WORK ORDER
Retype, exactly as they appear below, the lines between the line holding "Lemma dec_three n" and the line holding "by exact Ht.", both ends included.

LISTED RECORDS
□ □ □ □ □ □ □

(* ===== verification/SigCell.v ===== *)
(** src/src/sig.c, the cell: what a writer leaves in the two places, that a claimant does not
    write over an answer it has yet to take, and that every statement has room. *)
From S2P Require Import Prelude Net Bencode Crypto Keys CtlProto AddrText NsFacts SigFam Scan CandPolicy CandPack Obsemit Rdv Sig.

(** What a place of a cell holds, [[]] where there is none. *)
Definition place (cell : option bytes) (p : bytes) : bytes := default [] (cell_part (default [] cell) p).
(** The cell as a dictionary. *)
Definition cell_entry (p part : bytes) : list (bytes * bval) := if bool_decide (part = []) then [] else [(p, BStr part)].
Definition cell_dict (host turn : bytes) : bval := BDict (cell_entry CELL_TURN turn ++ cell_entry CELL_HOST host).

(** ** Lemmas *)
Lemma cell_place_runs b p part : cell_place b p part = fold_left wop_run (if bool_decide (part = []) then [] else [WKey p; WStr part]) b.
Proof. unfold cell_place. by case_match. Qed.
Lemma cell_pack_eq max host turn :
  cell_pack max host turn = if (length (encode (cell_dict host turn)) <=? max)%nat then Some (encode (cell_dict host turn)) else None.
Proof.
  set (e p part := if bool_decide (part = []) then [] else [WKey p; WStr part]).
  set (ops := WRaw (cstr "d") :: e CELL_TURN turn ++ e CELL_HOST host ++ [WRaw (cstr "e")]).
  assert (Et : concat (map wop_text ops) = encode (cell_dict host turn)).
  { unfold ops, cell_dict, cell_entry, e. rewrite encode_dict. repeat case_bool_decide; cbn [app map concat wop_text pair_text fst snd encode]; by rewrite <- ?app_assoc. }
  destruct (writer_runs ops max [] (benc_buf_init max)) as (_ & Hl & Hw); [by split_and!; [done|cbn; lia|]|]. cbn [app] in Hw. rewrite Et in Hw.
  unfold cell_pack. rewrite !cell_place_runs. fold (e CELL_TURN turn) (e CELL_HOST host).
  assert (Ef : benc_raw_add (fold_left wop_run (e CELL_HOST host) (fold_left wop_run (e CELL_TURN turn) (benc_raw_add (benc_buf_init max) (cstr "d")))) (cstr "e")
    = fold_left wop_run ops (benc_buf_init max)). { unfold ops. cbn [fold_left]. by rewrite !fold_left_app. }
  rewrite Ef. set (b := fold_left wop_run ops _) in *. destruct (bb_err b).
  - destruct (Nat.leb_spec (length (encode (cell_dict host turn))) max); [lia|done].
  - rewrite Hw in *. by destruct (Nat.leb_spec (length (encode (cell_dict host turn))) max); [|lia].
Qed.
Lemma str_text_longer s : (length s < length (str_text s))%nat.
Proof. unfold str_text. rewrite length_app. cbn [length]. lia. Qed.
Lemma cell_dict_longer host turn : (length host < length (encode (cell_dict host turn)))%nat /\ (length turn < length (encode (cell_dict host turn)))%nat.
Proof.
  unfold cell_dict, cell_entry. rewrite encode_dict. pose proof (str_text_longer host). pose proof (str_text_longer turn).
  repeat case_bool_decide; subst; cbn; rewrite ?length_app; cbn; rewrite ?length_app; cbn [length]; lia.
Qed.
Lemma cell_pack_len max host turn v : cell_pack max host turn = Some v -> (length host < max)%nat /\ (length turn < max)%nat /\ (length v <= max)%nat.
Proof.
  rewrite cell_pack_eq. destruct (Nat.leb_spec (length (encode (cell_dict host turn))) max) as [H|]; [|done]. intros E.
  assert (v = encode (cell_dict host turn)) as -> by congruence. pose proof (cell_dict_longer host turn). lia.
Qed.
(** What was packed is what is read. *)
Lemma cell_pack_part max host turn v p : (max <= SIG_WIRE_MAX)%nat -> cell_pack max host turn = Some v ->
  p = CELL_HOST \/ p = CELL_TURN -> place (Some v) p = (if bytes_eqb p CELL_HOST then host else turn).
Proof.
  intros Hm Hp Hin. pose proof (cell_pack_len _ _ _ _ Hp) as (L1 & L2 & _). rewrite cell_pack_eq in Hp. destruct (_ <=? _)%nat; [|done].
  assert (v = encode (cell_dict host turn)) as -> by congruence.
  assert (K : forall q, (length q < max)%nat -> len_ok q). { intros q Hq. unfold len_ok, INT64_MAX, SIG_WIRE_MAX in *. lia. }
  assert (Hf : Forall (fun kv => len_ok kv.1 /\ canon_at 0 kv.2) (cell_entry CELL_TURN turn ++ cell_entry CELL_HOST host)).
  { assert (Ht : forall q part, (length part < max)%nat -> len_ok q -> Forall (fun kv => len_ok kv.1 /\ canon_at 0 kv.2) (cell_entry q part)).
    { intros q part Hq Ho. unfold cell_entry. case_bool_decide; [done|]. forall_list. split; [done|]. constructor; [by unfold BENC_MAX_DEPTH|by apply K]. }
    apply Forall_app. split; apply Ht; done. }
  unfold place. cbn [default]. assert (En : exists c t, encode (cell_dict host turn) = c :: t) by (unfold cell_dict; rewrite encode_dict; eauto).
  destruct En as (c & t & En). unfold cell_part. rewrite En. rewrite <- En. unfold cell_dict. rewrite (dict_find_shallow _ _ Hf).
  assert (Hs : forall q, (length q < max)%nat -> benc_str_get (encode (BStr q)) = Some q).
  { intros q Hq. cbn [encode]. rewrite <- (app_nil_r (str_text q)). apply str_get_text. by apply K. }
  unfold cell_entry. destruct Hin as [-> | ->]; case_bool_decide; case_bool_decide; subst; cbn [app dict_get];
    change (bytes_eqb CELL_TURN CELL_HOST) with false; change (bytes_eqb CELL_HOST CELL_HOST) with true; change (bytes_eqb CELL_TURN CELL_TURN) with true;
    change (bytes_eqb CELL_HOST CELL_TURN) with false; cbn [option_map]; rewrite ?Hs by done; done.
Qed.
Lemma dec_three n : (n < 1000)%nat -> (length (dec (Z.of_nat n)) <= 3)%nat.
Proof.
  intros H. assert (A : forallb (fun n => (length (dec (Z.of_nat n)) <=? 3)%nat) (seq 0 1000) = true) by (vm_compute; reflexivity).
  rewrite forallb_forall in A. specialize (A n). rewrite in_seq in A. apply Nat.leb_le, A. lia.
Qed.
Lemma str_text_room s : (length s < 1000)%nat -> (length (str_text s) <= length s + 4)%nat.
Proof. intros H. unfold str_text. rewrite length_app. cbn [length]. pose proof (dec_three _ H). lia. Qed.
Lemma cell_fits host turn : (length host <= RDV_HDR_LEN + RDV_HOST_PAYLOAD + SEAL_OVERHEAD)%nat -> (length turn <= SIG_VALUE_MAX)%nat ->
  is_Some (cell_pack SIG_WIRE_MAX host turn).
Proof.
  intros Hh Ht. rewrite cell_pack_eq. assert (Hl : (length (encode (cell_dict host turn)) <= SIG_WIRE_MAX)%nat).
  { assert (A : (length host <= 136)%nat) by exact Hh. assert (B : (length turn <= 832)%nat) by exact Ht.
    pose proof (str_text_room host ltac:(lia)). pose proof (str_text_room turn ltac:(lia)). unfold cell_dict, cell_entry, SIG_WIRE_MAX. rewrite encode_dict.
    assert (E1 : length (str_text CELL_TURN) = 3%nat) by reflexivity. assert (E2 : length (str_text CELL_HOST) = 3%nat) by reflexivity. unfold pair_text.
    repeat case_bool_decide; cbn [app map concat fst snd encode length]; rewrite ?length_app; cbn [length]; rewrite ?length_app, ?E1, ?E2; cbn [length]; lia. }
  destruct (Nat.leb_spec (length (encode (cell_dict host turn))) SIG_WIRE_MAX); [by eexists|lia].
Qed.

Section Cell.
Context {C : Crypto} {L : CryptoLaws C}.

Lemma rdv_open_sealed key nonce m msg v n : length nonce = 24%nat -> msg_ok m -> rdv_encode m RDV_MAX_MSG = Some msg ->
  msg_seal n (Some nonce) key msg = Some v -> rdv_open key v = Some m.
Proof.
  intros Hn Hm He Hs. unfold rdv_open, msg_open. erewrite msg_open_seal_ad; [|exact Hn|exact Hs|]; [by rewrite (decode_encode _ _ _ Hm He)|].
  unfold rdv_encode in He. repeat (case_match; [done|]). injection He as <-. unfold put32. cbn [be_put app]. destruct Hm as [_ _ _ Hf Ht Hp].
  cbn [app length]. rewrite !length_app, Hf, Ht. cbn [length]. unfold RDV_MAX_MSG, RDV_HDR_LEN, RDV_CID_LEN. lia.
Qed.
Lemma own_class_opens s m v : rdv_open (slot_key s (my_grade s)) v = Some m -> claimant_open s v = Some (m, my_grade s).
Proof. intros H. unfold claimant_open, my_grade in *. destruct (g_have_rw s); rewrite H; done. Qed.
End Cell.

(** ** Properties *)

(** A writer keeps the place it did not author: whatever cell it finds, a store of the host's
    statement leaves the turn as it was, unless the session has ended or the turn is handed
    back, and a store of an ask or an answer leaves the host's statement as it was; its own
    place then reads back what it stored, and the cell fits a value of the DHT. *)
Theorem merge_keeps_the_other_place {C : Crypto} s i cur seq out :
  merge_mine s i SIG_WIRE_MAX cur seq = Some out ->
  let op := op_get s i in
  let freed := bool_decide (so_kind op = Some RDV_TOMB) || so_free_turn op in
  place (Some out) CELL_HOST = (if writes_host_place (so_kind op) then so_val op else place cur CELL_HOST) /\
  place (Some out) CELL_TURN = (if writes_host_place (so_kind op) then if freed then [] else place cur CELL_TURN else so_val op) /\
  (length out <= SIG_WIRE_MAX)%nat.
Proof.
  intros H. cbv zeta. unfold merge_mine in H. destruct (_ && _ && _) in H; [done|]. fold (place cur CELL_HOST) (place cur CELL_TURN) in H.
  assert (R : forall host turn, cell_pack SIG_WIRE_MAX host turn = Some out ->
    place (Some out) CELL_HOST = host /\ place (Some out) CELL_TURN = turn /\ (length out <= SIG_WIRE_MAX)%nat).
  { intros host turn Hp. split_and!; [rewrite (cell_pack_part _ _ _ _ _ (le_n _) Hp) by auto; done|rewrite (cell_pack_part _ _ _ _ _ (le_n _) Hp) by auto; done|].
    by apply cell_pack_len in Hp as (_ & _ & Hp). }
  destruct (writes_host_place (so_kind (op_get s i))); [apply R; by destruct (bool_decide _ || _)|]. destruct (bool_decide _ && _) in H; [done|]. by apply R.
Qed.

(** A claimant never writes over an answer it has yet to take: where the turn carries a statement
    sealed to its class that it would take, its store gives up, whatever else the cell holds. *)
Theorem unread_answer_is_kept {C : Crypto} {L : CryptoLaws C} s i c m msg nonce n turn cur seq :
  so_kind (op_get s i) = Some RDV_OFFER -> g_rc s = Some c -> k_have_host c = true -> k_cid c <> k_host_cid c ->
  length nonce = 24%nat -> msg_ok m -> rdv_encode m RDV_MAX_MSG = Some msg ->
  msg_seal n (Some nonce) (slot_key s (my_grade s)) msg = Some turn ->
  rdv_client_would_take c m = true -> place (Some cur) CELL_TURN = turn ->
  merge_mine s i SIG_WIRE_MAX (Some cur) seq = None.
Proof.
  intros Hk Hc Hh Hne Hn Hm He Hs Ht Hp. unfold merge_mine. fold (place (Some cur) CELL_TURN). rewrite Hp. destruct (_ && _ && _); [done|]. rewrite Hk. cbn [writes_host_place].
  rewrite bool_decide_eq_true_2 by done. cbn [andb].
  assert (Ho : turn_is_ours s turn = false); [|by rewrite Ho].
  unfold turn_is_ours. destruct turn as [|b turn].
  { unfold msg_seal in Hs. apply msg_seal_ad_length in Hs; [|done]. unfold SEAL_OVERHEAD in Hs. cbn in Hs. lia. }
  rewrite Hc, (own_class_opens s m) by (by eapply rdv_open_sealed). cbn. unfold rdv_client_may_replace.
  pose proof Ht as Hw. apply bool_decide_eq_true in Hw. unfold rdv_client_refusal in Hw. rewrite Hh in Hw. cbn [andb] in Hw.
  destruct (bytes_eqb (m_from m) (k_host_cid c)) eqn:Ef; cbn [negb] in Hw; [|by repeat case_match]. apply bool_decide_eq_true in Ef.
  assert (bytes_eqb (m_from m) (k_cid c) = false) as -> by (apply bool_decide_eq_false; congruence).
  rewrite Hh. cbn [negb orb]. by rewrite Ht.
Qed.

(** ** Witnesses: a host and a claimant of one invitation *)
Definition demo_token : bytes := replicate 16 9.
Definition demo_auth : bytes := replicate 16 5.
Definition demo_hcid : bytes := [200; 201; 202; 203; 204; 205; 206; 207].
Definition demo_nonce : bytes := replicate 24 3.
Definition demo_env (now : Z) : sig_env := mk_senv now true true true true true (fun _ => Some demo_nonce) (Some demo_nonce) (fun _ => EngStarted).
Definition demo_make (is_host : bool) : sig_t :=
  match @sig_create toy_crypto demo_token demo_auth false true false is_host (demo_env 10) with
  | Some s => sig_subscribe s
  | None => sig_blank (mk_session_keys [] [] [] 0 0 0) [] [] [] false false false is_host false 0
  end.
(** A claimant that has met the host and asked, with its ask going out in context 0. *)
Definition demo_asking : rdv_client :=
  (rdv_client_next (rdv_client_host_slot (rdv_client_init demo_cid) (mk_rdv RDV_HOSTINFO 7 demo_hcid rdv_zero 1 0 []) 1).1 [7]).1.
Definition demo_claimant : sig_t := (slot_put (sig_rdv_client (demo_make false) demo_asking) RDV_OFFER (Some demo_cid) false [1; 2; 3] (-1) (demo_env 20)).1.
Definition demo_answer_to : rdv_msg := mk_rdv RDV_ANSWER 7 demo_hcid demo_cid 2 1 [9].
Definition demo_answer_msg : bytes := default [] (rdv_encode demo_answer_to RDV_MAX_MSG).
Definition demo_answer_sealed : bytes :=
  default [] (@msg_seal toy_crypto SIG_WIRE_MAX (Some demo_nonce) (@slot_key toy_crypto demo_claimant (@my_grade demo_claimant)) demo_answer_msg).
Definition demo_cell : bytes := default [] (cell_pack SIG_WIRE_MAX [4; 5] demo_answer_sealed).

Lemma merge_keeps_the_other_place_witness :
  exists out, @merge_mine toy_crypto demo_claimant 0 SIG_WIRE_MAX (cell_pack SIG_WIRE_MAX [4; 5] []) 1 = Some out /\
    place (Some out) CELL_HOST = [4; 5] /\ place (Some out) CELL_TURN = [1; 2; 3].
Proof.
  destruct (@merge_mine toy_crypto demo_claimant 0 SIG_WIRE_MAX (cell_pack SIG_WIRE_MAX [4; 5] []) 1) as [out|] eqn:E; [|vm_compute in E; discriminate E].
  destruct (@merge_keeps_the_other_place toy_crypto _ _ _ _ _ E) as (A & B & _). exists out. split; [reflexivity|]. split; [exact A|exact B].
Defined.
Lemma unread_answer_is_kept_witness : @merge_mine toy_crypto demo_claimant 0 SIG_WIRE_MAX (Some demo_cell) 3 = None.
Proof.
  assert (E : @msg_seal toy_crypto SIG_WIRE_MAX (Some demo_nonce) (@slot_key toy_crypto demo_claimant (@my_grade demo_claimant)) demo_answer_msg = Some demo_answer_sealed)
    by (vm_compute; reflexivity).
  apply (@unread_answer_is_kept toy_crypto toy_crypto_laws demo_claimant 0 demo_asking demo_answer_to demo_answer_msg demo_nonce SIG_WIRE_MAX demo_answer_sealed).
  - vm_compute. reflexivity.
  - vm_compute. reflexivity.
  - vm_compute. reflexivity.
  - vm_compute. discriminate.
  - reflexivity.
  - split; cbn; try reflexivity; try (split; reflexivity || discriminate); repeat constructor.
  - vm_compute. reflexivity.
  - exact E.
  - vm_compute. reflexivity.
  - vm_compute. reflexivity.
Defined.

□ □ □ □ □ □ □

OUTPUT FOR THIS EXERCISE
Lemma dec_three n : (n < 1000)%nat -> (length (dec (Z.of_nat n)) <= 3)%nat.
Proof.
  intros H. assert (A : forallb (fun n => (length (dec (Z.of_nat n)) <=? 3)%nat) (seq 0 1000) = true) by (vm_compute; reflexivity).
  rewrite forallb_forall in A. specialize (A n). rewrite in_seq in A. apply Nat.leb_le, A. lia.
Qed.
Lemma str_text_room s : (length s < 1000)%nat -> (length (str_text s) <= length s + 4)%nat.
Proof. intros H. unfold str_text. rewrite length_app. cbn [length]. pose proof (dec_three _ H). lia. Qed.
Lemma cell_fits host turn : (length host <= RDV_HDR_LEN + RDV_HOST_PAYLOAD + SEAL_OVERHEAD)%nat -> (length turn <= SIG_VALUE_MAX)%nat ->
  is_Some (cell_pack SIG_WIRE_MAX host turn).
Proof.
  intros Hh Ht. rewrite cell_pack_eq. assert (Hl : (length (encode (cell_dict host turn)) <= SIG_WIRE_MAX)%nat).
  { assert (A : (length host <= 136)%nat) by exact Hh. assert (B : (length turn <= 832)%nat) by exact Ht.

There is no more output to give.